The PrimerQuest Tool provides live designs that, by default, do not take exon junction locations into consideration, so that assay results can be returned faster. The following tip focuses on Step 3 above—how to adjust the custom design parameters to create primers that span exon-exon junctions.

Finding the appropriate intron-exon boundaries for your gene

Find your sequence in the NCBI nucleotide database using the gene name or GenBank accession number. If you start with the gene name, narrow your search results to your species of interest and choose your sequence. Scroll down to the "Features" section of your sequence results to obtain the exon boundary numbers (for some genes, it may be important to understand transcript variants, exon organization, and SNP locations).

Customizing your qPCR assays

1. Use your GenBank accession number to download your sequence into the PrimerQuest Tool, and click on Show Custom Design Parameters in the Choose Your Design section.
2. Select qPCR (2 Primers + Probe) or qPCR Intercalating Dyes (Primers only) in the box on the right, and scroll down to the Custom Target Region
3. To design one of your primers (or probe) to span an exon-exon junction (Figure 2A), simply enter the nucleotide number(s) of the 3′ end of the exon(s) into the Overlap Junction List (Figure 4). The results page includes the numbers of the starting and ending nucleotides for each primer and probe, so you will be able to tell which oligo overlaps the exon-exon junction.
 
4. To have your primers hybridize to different exons (Figures 2B and 2C), enter the range(s) of nucleotide numbers ±10 from your exon boundaries in the Target Region List under Primer Focus Region.
 

5. If no assays are found, use the notes at the bottom of the results page to adjust parameters in a new assay search (click on adjust parameters on the results page).

   For example, the results shown in Figure 6 indicate that >375 possible designs for each primer and probe were evaluated (top: Possible designs), and at least 20 met all design requirements for each primer and probe (bottom: Number met design parameters).

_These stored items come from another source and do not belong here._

(* ===== verification/Argon2Init.v ===== *)
(** * Argon2Init: the start and the end of an Argon2 computation

    The first hash is BLAKE2b of the documented encoding of all the inputs, the
    first blocks of the lanes are the variable-length hash of it, the result is
    the variable-length hash of the XOR of the lanes' last blocks; validation
    accepts exactly the documented parameters; allocation is safe against
    overflow. *)

From S2P Require Import Prelude Words Blake2b Blake2Spec Blake2bCorrect Blake2bHash.
From S2P Require Import Argon2 Argon2Core Argon2Index.

(** ** The first hash *)

(** RFC 9106, section 3.2: the input of H_0. *)
Definition H0_input (ctx : argon2_context) (ty : argon2_type) : list Z :=
  le_encode 4 (ctx_lanes ctx) ++ le_encode 4 (Argon2.outlen ctx) ++ le_encode 4 (m_cost ctx) ++
  le_encode 4 (t_cost ctx) ++ le_encode 4 (ctx_version ctx) ++ le_encode 4 (type_code ty) ++
  le_encode 4 (pwdlen ctx) ++ Blake2bHash.slice (pwd ctx) (pwdlen ctx) ++
  le_encode 4 (saltlen ctx) ++ Blake2bHash.slice (Argon2.salt ctx) (saltlen ctx) ++
  le_encode 4 (secretlen ctx) ++ Blake2bHash.slice (secret ctx) (secretlen ctx) ++
  le_encode 4 (adlen ctx) ++ Blake2bHash.slice (ad ctx) (adlen ctx).

Definition H0 (ctx : argon2_context) (ty : argon2_type) : list Z := hash 12 64 [] (H0_input ctx ty).

(** The integers of the context are 32-bit words, its pointers readable. *)
Record context_ok (ctx : argon2_context) : Prop := {
  cw_lanes : word 32 (ctx_lanes ctx); cw_threads : word 32 (ctx_threads ctx);
  cw_outlen : word 32 (Argon2.outlen ctx);
  cw_m : word 32 (m_cost ctx); cw_t : word 32 (t_cost ctx); cw_version : word 32 (ctx_version ctx);
  cw_pwd : word 32 (pwdlen ctx); cw_salt : word 32 (saltlen ctx);
  cw_secret : word 32 (secretlen ctx); cw_ad : word 32 (adlen ctx);
  cr_pwd : readable (pwd ctx) (pwdlen ctx); cr_salt : readable (Argon2.salt ctx) (saltlen ctx);
  cr_secret : readable (secret ctx) (secretlen ctx); cr_ad : readable (ad ctx) (adlen ctx) }.

(** The hash state has absorbed [msg]. *)
Definition absorbed (st : option blake2b_state) (msg : list Z) : Prop :=
  exists st0, st = Some st0 /\ represents 12 (init_chain 64 0) 64 st0 msg /\ Forall byte msg.

Lemma absorbed_buffer st msg p n : absorbed st msg -> readable p n ->
  absorbed (update_buffer st p n) (msg ++ Blake2bHash.slice p n).
Proof.
  intros (st0 & -> & Hr & Hb) Hp. unfold update_buffer.
  destruct (update_readable blake2b_compress 12 _ 64 st0 msg p n (init_chain_length 64 0) Hr Hb Hp)
    as (st1 & E & Hr1).
  assert (Hb1 : Forall byte (msg ++ Blake2bHash.slice p n)) by (apply Forall_app; split; [auto | apply Hp]).
  destruct p as [p|].
  - exists st1. unfold blake2b_update. rewrite E. auto.
  - exists st0. split; [reflexivity |].
    assert (Es : Blake2bHash.slice None n = []) by apply take_nil. rewrite Es, app_nil_r in *. auto.
Qed.

Lemma absorbed_u32 st msg x : absorbed st msg -> word 32 x -> absorbed (update_u32 st x) (msg ++ le_encode 4 x).
Proof.
  intros Hst Hx. unfold update_u32. rewrite (store32_native x Hx).
  destruct (readable_list (le_encode 4 x) (le_encode_bytes 4 x)) as [Hr Hs]; [rewrite le_encode_length; lia |].
  rewrite le_encode_length in Hr, Hs. change (Z.of_nat 4) with 4 in *.
  pose proof (absorbed_buffer st msg _ _ Hst Hr) as H. rewrite Hs in H. exact H.
Qed.

Lemma absorbed_start : absorbed (fst (blake2b_init (Some zeroed) 64)) [].
Proof.
  destruct (blake2b_init_represents 12 zeroed 64 ltac:(lia)) as (st & E & Hr). exists st. rewrite E. auto.
Qed.

Lemma absorbed_final st msg out : absorbed st msg ->
  exists st', blake2b_final st (Some out) 64 = (st', Some (memcpy out 0 (hash 12 64 [] msg)), 0).
Proof.
  intros (st0 & -> & Hr & Hb).
  destruct (final_digest blake2b_compress 12 _ 64 (init_chain_length 64 0) st0 msg out 64 Hr Hb ltac:(lia))
    as (st' & E & _). exists (Some st'). exact E.
Qed.

(** The context after the call: wiped where the flags ask for it. *)
Definition wiped (ctx : argon2_context) : argon2_context :=
  let ctx1 := if negb (is_null (pwd ctx)) && negb (Z.land (flags ctx) ARGON2_FLAG_CLEAR_PASSWORD =? 0)
              then clear_pwd ctx else ctx in
  if negb (is_null (secret ctx1)) && negb (Z.land (flags ctx1) ARGON2_FLAG_CLEAR_SECRET =? 0)
  then clear_secret ctx1 else ctx1.

Lemma type_code_word ty : word 32 (type_code ty).
Proof. unfold word. destruct ty; cbn; lia. Qed.

Lemma initial_hash_H0 ctx ty bh : context_ok ctx ->
  initial_hash (Some bh) (Some ctx) ty = (Some (memcpy bh 0 (H0 ctx ty)), Some (wiped ctx)).
Proof.
  intros [W1 W2 W3 W4 W5 W6 W7 W8 W9 W10 R1 R2 R3 R4]. unfold initial_hash.
  set (ctx1 := if negb (is_null (pwd ctx)) && _ then clear_pwd ctx else ctx).
  assert (E1 : Argon2.salt ctx1 = Argon2.salt ctx /\ saltlen ctx1 = saltlen ctx /\ secret ctx1 = secret ctx /\
    secretlen ctx1 = secretlen ctx /\ ad ctx1 = ad ctx /\ adlen ctx1 = adlen ctx)
    by (unfold ctx1; destruct (_ && _); split_and!; reflexivity).
  destruct E1 as (-> & -> & Es & -> & Ea & Ea').
  set (ctx2 := if negb (is_null (secret ctx1)) && _ then clear_secret ctx1 else ctx1).
  assert (E2 : ad ctx2 = ad ctx1 /\ adlen ctx2 = adlen ctx1) by (unfold ctx2; clearbody ctx1; destruct (_ && _); split_and!; reflexivity).
  destruct E2 as [-> ->]. rewrite Es, Ea, Ea'.
  match goal with |- context [blake2b_final ?st _ _] =>
    assert (Hst : absorbed st (H0_input ctx ty)) end.
  { unfold H0_input. rewrite !app_assoc. rewrite <- (app_nil_l (le_encode 4 (ctx_lanes ctx))).
    repeat first [apply absorbed_buffer | apply absorbed_u32 | apply absorbed_start];
      auto using type_code_word. }
  destruct (absorbed_final _ _ bh Hst) as [st' ->]. reflexivity.
Qed.

(** ** The first blocks *)

(** The two first blocks of lane [l]: H'(H_0 || j || l). *)
Definition first_block (h0 : list Z) (j l : Z) : block :=
  load_block (hash_long 1024 (h0 ++ le_encode 4 j ++ le_encode 4 l)).

Definition put_first (inst : argon2_instance_t) (h0 : list Z) (mem : list block) (l : Z) : list block :=
  <[Z.to_nat (at_lane inst l 1) := first_block h0 1 l]>
    (<[Z.to_nat (at_lane inst l 0) := first_block h0 0 l]> mem).

Lemma memcpy_middle (a b c d : list Z) off : length a = off -> length b = length d ->
  memcpy (a ++ b ++ c) off d = a ++ d ++ c.
Proof. intros <- E. apply memcpy_app. auto. Qed.

Lemma seed_long bytes h0 j l : length h0 = 64%nat -> Forall byte h0 -> length bytes = 1024%nat ->
  exists bytes', fst (blake2b_long bytes ARGON2_BLOCK_SIZE (Some (h0 ++ le_encode 4 j ++ le_encode 4 l)) 72) = bytes' /\
    length bytes' = 1024%nat /\ load_block bytes' = first_block h0 j l.
Proof.
  intros Hl Hb Hbytes. eexists. split; [reflexivity |].
  destruct (readable_list (h0 ++ le_encode 4 j ++ le_encode 4 l)) as [Hr Hs].
  { repeat (apply Forall_app; split); auto using le_encode_bytes. }
  { rewrite !length_app, !le_encode_length. lia. }
  replace (Z.of_nat (length (h0 ++ le_encode 4 j ++ le_encode 4 l))) with 72 in Hr, Hs
    by (rewrite !length_app, !le_encode_length; lia).
  unfold ARGON2_BLOCK_SIZE. rewrite blake2b_long_hash by (auto; unfold UINT32_MAX; lia). cbn [fst].
  rewrite Hs. split; [|reflexivity].
  apply Nat2Z.inj. rewrite hash_long_length; [reflexivity | unfold UINT32_MAX; lia].
Qed.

However, all 1020 possible assay designs produce amplicon sizes outside the specified range (last column: Pair). In this scenario, consider adjusting the boundaries of the excluded region. As further refinements, you might consider adjusting the range of %GC content, the overlap on the 3′ and 5′ end of the primer, and/or the maximum or minimum acceptable T_m.

Figure 6. Representative results from a customized search that failed to produce acceptable qPCR assay. The notes at the bottom (blue box) can be used to adjust design parameters in a follow up assay search.